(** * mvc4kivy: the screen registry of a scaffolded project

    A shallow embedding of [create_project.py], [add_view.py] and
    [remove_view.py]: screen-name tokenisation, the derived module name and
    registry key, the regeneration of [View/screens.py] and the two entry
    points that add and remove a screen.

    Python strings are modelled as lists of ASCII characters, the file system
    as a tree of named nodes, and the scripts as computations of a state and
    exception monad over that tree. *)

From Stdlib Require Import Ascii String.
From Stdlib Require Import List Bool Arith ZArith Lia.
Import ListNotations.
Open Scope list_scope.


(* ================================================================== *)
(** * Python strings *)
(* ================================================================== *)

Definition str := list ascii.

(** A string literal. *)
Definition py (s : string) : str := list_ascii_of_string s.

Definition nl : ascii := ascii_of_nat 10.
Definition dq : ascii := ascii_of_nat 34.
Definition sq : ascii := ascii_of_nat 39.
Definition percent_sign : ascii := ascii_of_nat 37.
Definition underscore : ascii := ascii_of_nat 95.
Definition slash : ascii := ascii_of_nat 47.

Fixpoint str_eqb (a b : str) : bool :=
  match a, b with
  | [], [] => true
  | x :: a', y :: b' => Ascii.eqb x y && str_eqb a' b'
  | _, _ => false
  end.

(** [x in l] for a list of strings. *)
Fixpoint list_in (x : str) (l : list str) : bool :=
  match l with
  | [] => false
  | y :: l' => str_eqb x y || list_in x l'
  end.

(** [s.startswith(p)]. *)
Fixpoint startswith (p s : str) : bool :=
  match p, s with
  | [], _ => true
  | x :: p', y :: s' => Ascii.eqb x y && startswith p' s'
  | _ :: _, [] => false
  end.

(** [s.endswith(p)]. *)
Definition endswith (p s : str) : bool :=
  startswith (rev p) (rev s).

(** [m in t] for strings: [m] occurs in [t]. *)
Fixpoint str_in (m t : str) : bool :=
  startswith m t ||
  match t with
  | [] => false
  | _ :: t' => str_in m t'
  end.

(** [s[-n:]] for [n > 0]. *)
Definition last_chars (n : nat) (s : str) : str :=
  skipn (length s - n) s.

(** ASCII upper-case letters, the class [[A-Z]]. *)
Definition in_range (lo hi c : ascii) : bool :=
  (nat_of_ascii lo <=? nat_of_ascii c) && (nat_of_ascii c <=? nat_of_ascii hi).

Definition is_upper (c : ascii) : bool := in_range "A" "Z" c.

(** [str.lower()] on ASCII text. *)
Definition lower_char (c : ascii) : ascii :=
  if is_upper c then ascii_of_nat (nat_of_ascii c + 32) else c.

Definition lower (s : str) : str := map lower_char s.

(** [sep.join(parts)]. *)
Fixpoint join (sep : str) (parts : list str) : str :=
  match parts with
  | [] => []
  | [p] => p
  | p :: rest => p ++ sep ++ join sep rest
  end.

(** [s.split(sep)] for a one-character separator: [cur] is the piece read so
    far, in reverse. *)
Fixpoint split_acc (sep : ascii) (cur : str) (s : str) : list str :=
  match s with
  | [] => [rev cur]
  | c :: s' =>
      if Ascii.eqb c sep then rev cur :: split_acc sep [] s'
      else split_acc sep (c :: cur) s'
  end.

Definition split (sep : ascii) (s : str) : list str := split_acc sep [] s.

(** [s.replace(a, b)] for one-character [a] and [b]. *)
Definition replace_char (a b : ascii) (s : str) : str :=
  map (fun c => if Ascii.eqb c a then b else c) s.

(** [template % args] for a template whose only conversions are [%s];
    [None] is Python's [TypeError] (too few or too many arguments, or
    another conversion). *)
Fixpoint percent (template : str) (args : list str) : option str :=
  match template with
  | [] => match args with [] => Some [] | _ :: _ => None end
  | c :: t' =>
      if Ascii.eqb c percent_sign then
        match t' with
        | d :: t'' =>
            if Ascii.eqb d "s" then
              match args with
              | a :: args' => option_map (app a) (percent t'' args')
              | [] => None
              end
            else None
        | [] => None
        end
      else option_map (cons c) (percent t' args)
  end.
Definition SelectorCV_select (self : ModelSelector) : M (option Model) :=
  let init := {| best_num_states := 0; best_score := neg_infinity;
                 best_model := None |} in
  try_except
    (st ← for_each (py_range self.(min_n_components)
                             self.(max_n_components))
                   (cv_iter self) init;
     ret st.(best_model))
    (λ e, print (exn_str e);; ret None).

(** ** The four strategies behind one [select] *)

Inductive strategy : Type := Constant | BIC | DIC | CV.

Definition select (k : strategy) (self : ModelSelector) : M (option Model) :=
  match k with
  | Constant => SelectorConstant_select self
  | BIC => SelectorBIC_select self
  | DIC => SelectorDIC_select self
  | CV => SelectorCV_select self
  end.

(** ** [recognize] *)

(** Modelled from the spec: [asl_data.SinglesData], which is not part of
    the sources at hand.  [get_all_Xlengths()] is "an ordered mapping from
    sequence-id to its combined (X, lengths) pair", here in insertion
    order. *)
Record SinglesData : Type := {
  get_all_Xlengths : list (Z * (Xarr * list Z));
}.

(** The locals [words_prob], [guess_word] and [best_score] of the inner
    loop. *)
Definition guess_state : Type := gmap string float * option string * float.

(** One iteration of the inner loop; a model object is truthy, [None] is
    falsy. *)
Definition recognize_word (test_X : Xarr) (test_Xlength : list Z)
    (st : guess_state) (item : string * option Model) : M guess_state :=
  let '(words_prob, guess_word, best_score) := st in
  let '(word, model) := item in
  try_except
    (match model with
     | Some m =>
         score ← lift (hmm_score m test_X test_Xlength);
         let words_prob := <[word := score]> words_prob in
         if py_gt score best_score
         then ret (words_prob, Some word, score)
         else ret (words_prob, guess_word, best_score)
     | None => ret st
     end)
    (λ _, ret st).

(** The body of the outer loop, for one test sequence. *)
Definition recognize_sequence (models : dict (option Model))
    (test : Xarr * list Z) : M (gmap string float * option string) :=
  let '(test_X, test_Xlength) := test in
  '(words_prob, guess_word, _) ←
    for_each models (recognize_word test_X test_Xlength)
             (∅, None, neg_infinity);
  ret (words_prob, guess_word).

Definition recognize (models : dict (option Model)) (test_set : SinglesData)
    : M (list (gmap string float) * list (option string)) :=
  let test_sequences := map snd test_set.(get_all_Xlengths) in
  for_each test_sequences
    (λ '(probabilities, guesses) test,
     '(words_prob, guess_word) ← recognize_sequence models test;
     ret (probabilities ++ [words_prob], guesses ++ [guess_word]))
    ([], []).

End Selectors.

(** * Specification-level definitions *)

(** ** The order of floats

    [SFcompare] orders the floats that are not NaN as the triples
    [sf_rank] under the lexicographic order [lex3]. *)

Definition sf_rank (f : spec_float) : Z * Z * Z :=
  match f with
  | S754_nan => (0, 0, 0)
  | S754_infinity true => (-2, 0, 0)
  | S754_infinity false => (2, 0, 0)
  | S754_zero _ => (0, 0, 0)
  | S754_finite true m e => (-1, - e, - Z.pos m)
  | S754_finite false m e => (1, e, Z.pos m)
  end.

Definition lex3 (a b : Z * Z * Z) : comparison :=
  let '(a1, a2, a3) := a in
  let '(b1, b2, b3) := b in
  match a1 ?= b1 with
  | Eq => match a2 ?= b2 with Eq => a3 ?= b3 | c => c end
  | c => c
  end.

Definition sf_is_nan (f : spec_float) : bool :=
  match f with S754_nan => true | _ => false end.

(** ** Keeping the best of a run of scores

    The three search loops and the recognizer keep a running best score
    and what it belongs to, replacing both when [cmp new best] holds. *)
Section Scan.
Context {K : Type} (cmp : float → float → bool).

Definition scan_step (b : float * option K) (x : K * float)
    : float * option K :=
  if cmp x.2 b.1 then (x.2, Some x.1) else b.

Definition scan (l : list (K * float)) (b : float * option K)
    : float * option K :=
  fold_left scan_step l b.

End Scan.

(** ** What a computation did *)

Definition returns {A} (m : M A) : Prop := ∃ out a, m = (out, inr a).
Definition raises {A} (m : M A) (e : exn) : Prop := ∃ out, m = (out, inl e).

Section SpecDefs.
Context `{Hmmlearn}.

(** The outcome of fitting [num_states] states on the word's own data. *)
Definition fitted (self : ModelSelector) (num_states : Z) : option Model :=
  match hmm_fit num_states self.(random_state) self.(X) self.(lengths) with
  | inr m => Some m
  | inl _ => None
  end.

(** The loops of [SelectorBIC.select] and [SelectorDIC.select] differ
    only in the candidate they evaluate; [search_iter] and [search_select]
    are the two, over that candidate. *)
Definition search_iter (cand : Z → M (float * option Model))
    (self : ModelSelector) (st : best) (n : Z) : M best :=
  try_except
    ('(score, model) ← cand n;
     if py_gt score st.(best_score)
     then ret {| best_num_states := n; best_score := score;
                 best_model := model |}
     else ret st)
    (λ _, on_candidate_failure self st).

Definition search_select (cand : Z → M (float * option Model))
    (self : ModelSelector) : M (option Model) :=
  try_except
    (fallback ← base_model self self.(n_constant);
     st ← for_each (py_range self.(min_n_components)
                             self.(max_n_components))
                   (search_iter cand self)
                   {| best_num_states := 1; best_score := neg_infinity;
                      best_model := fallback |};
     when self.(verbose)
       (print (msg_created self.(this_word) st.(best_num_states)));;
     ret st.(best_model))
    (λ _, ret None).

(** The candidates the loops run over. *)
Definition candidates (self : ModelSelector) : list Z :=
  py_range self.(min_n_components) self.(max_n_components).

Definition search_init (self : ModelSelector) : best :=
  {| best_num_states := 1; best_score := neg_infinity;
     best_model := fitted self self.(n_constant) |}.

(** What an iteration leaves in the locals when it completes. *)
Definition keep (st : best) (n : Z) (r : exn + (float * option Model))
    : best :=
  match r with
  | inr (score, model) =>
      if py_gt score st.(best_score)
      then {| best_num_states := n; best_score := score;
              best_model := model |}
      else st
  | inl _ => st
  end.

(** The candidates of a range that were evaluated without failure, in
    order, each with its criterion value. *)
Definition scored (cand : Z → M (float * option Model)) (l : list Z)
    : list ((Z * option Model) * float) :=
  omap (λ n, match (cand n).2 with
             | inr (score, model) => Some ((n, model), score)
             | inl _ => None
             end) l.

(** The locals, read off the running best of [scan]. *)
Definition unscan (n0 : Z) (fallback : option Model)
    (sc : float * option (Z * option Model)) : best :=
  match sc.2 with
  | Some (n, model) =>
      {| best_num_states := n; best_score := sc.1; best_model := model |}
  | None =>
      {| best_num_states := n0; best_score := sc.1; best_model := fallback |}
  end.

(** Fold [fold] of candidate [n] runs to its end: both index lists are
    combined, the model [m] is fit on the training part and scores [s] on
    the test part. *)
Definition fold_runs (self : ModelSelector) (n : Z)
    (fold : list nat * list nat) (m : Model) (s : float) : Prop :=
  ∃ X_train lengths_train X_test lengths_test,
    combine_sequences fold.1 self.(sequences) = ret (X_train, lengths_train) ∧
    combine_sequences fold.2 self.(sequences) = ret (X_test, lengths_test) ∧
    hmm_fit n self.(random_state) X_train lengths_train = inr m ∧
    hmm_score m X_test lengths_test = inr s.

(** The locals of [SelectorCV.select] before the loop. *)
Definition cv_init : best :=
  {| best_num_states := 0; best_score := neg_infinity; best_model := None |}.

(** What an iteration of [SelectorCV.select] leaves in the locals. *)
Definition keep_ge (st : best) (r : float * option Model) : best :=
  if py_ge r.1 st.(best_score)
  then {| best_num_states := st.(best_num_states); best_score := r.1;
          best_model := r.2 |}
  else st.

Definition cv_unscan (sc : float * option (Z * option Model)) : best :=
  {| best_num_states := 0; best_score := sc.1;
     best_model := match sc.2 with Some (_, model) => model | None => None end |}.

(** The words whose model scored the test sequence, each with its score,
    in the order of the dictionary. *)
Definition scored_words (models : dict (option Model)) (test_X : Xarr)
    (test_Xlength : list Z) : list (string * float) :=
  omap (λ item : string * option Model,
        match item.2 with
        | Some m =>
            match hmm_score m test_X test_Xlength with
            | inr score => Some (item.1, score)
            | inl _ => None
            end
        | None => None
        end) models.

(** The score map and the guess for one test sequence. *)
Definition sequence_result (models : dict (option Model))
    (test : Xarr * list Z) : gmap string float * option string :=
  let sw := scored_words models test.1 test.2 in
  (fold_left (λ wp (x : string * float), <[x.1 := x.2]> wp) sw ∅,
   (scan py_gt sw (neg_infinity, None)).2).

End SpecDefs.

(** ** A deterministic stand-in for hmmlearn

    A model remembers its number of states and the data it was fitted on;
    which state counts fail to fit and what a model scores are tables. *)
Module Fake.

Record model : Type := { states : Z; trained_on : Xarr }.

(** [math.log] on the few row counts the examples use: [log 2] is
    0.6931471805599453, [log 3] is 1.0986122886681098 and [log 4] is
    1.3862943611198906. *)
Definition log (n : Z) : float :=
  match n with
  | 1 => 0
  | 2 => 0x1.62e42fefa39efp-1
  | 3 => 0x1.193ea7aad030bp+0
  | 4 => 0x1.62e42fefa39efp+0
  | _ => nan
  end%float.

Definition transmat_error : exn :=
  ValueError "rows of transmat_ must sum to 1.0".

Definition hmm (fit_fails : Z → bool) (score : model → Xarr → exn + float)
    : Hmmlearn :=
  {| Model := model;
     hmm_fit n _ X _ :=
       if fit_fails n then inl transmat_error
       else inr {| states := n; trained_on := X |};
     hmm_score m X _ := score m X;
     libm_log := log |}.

|---|

Required work – Include the first line of the listing, the line with "From Stdlib Require Import Ascii String.", and every line between them, each repeated exactly, and output only those.

Worked solution –
(** * mvc4kivy: the screen registry of a scaffolded project

    A shallow embedding of [create_project.py], [add_view.py] and
    [remove_view.py]: screen-name tokenisation, the derived module name and
    registry key, the regeneration of [View/screens.py] and the two entry
    points that add and remove a screen.

    Python strings are modelled as lists of ASCII characters, the file system
    as a tree of named nodes, and the scripts as computations of a state and
    exception monad over that tree. *)

From Stdlib Require Import Ascii String.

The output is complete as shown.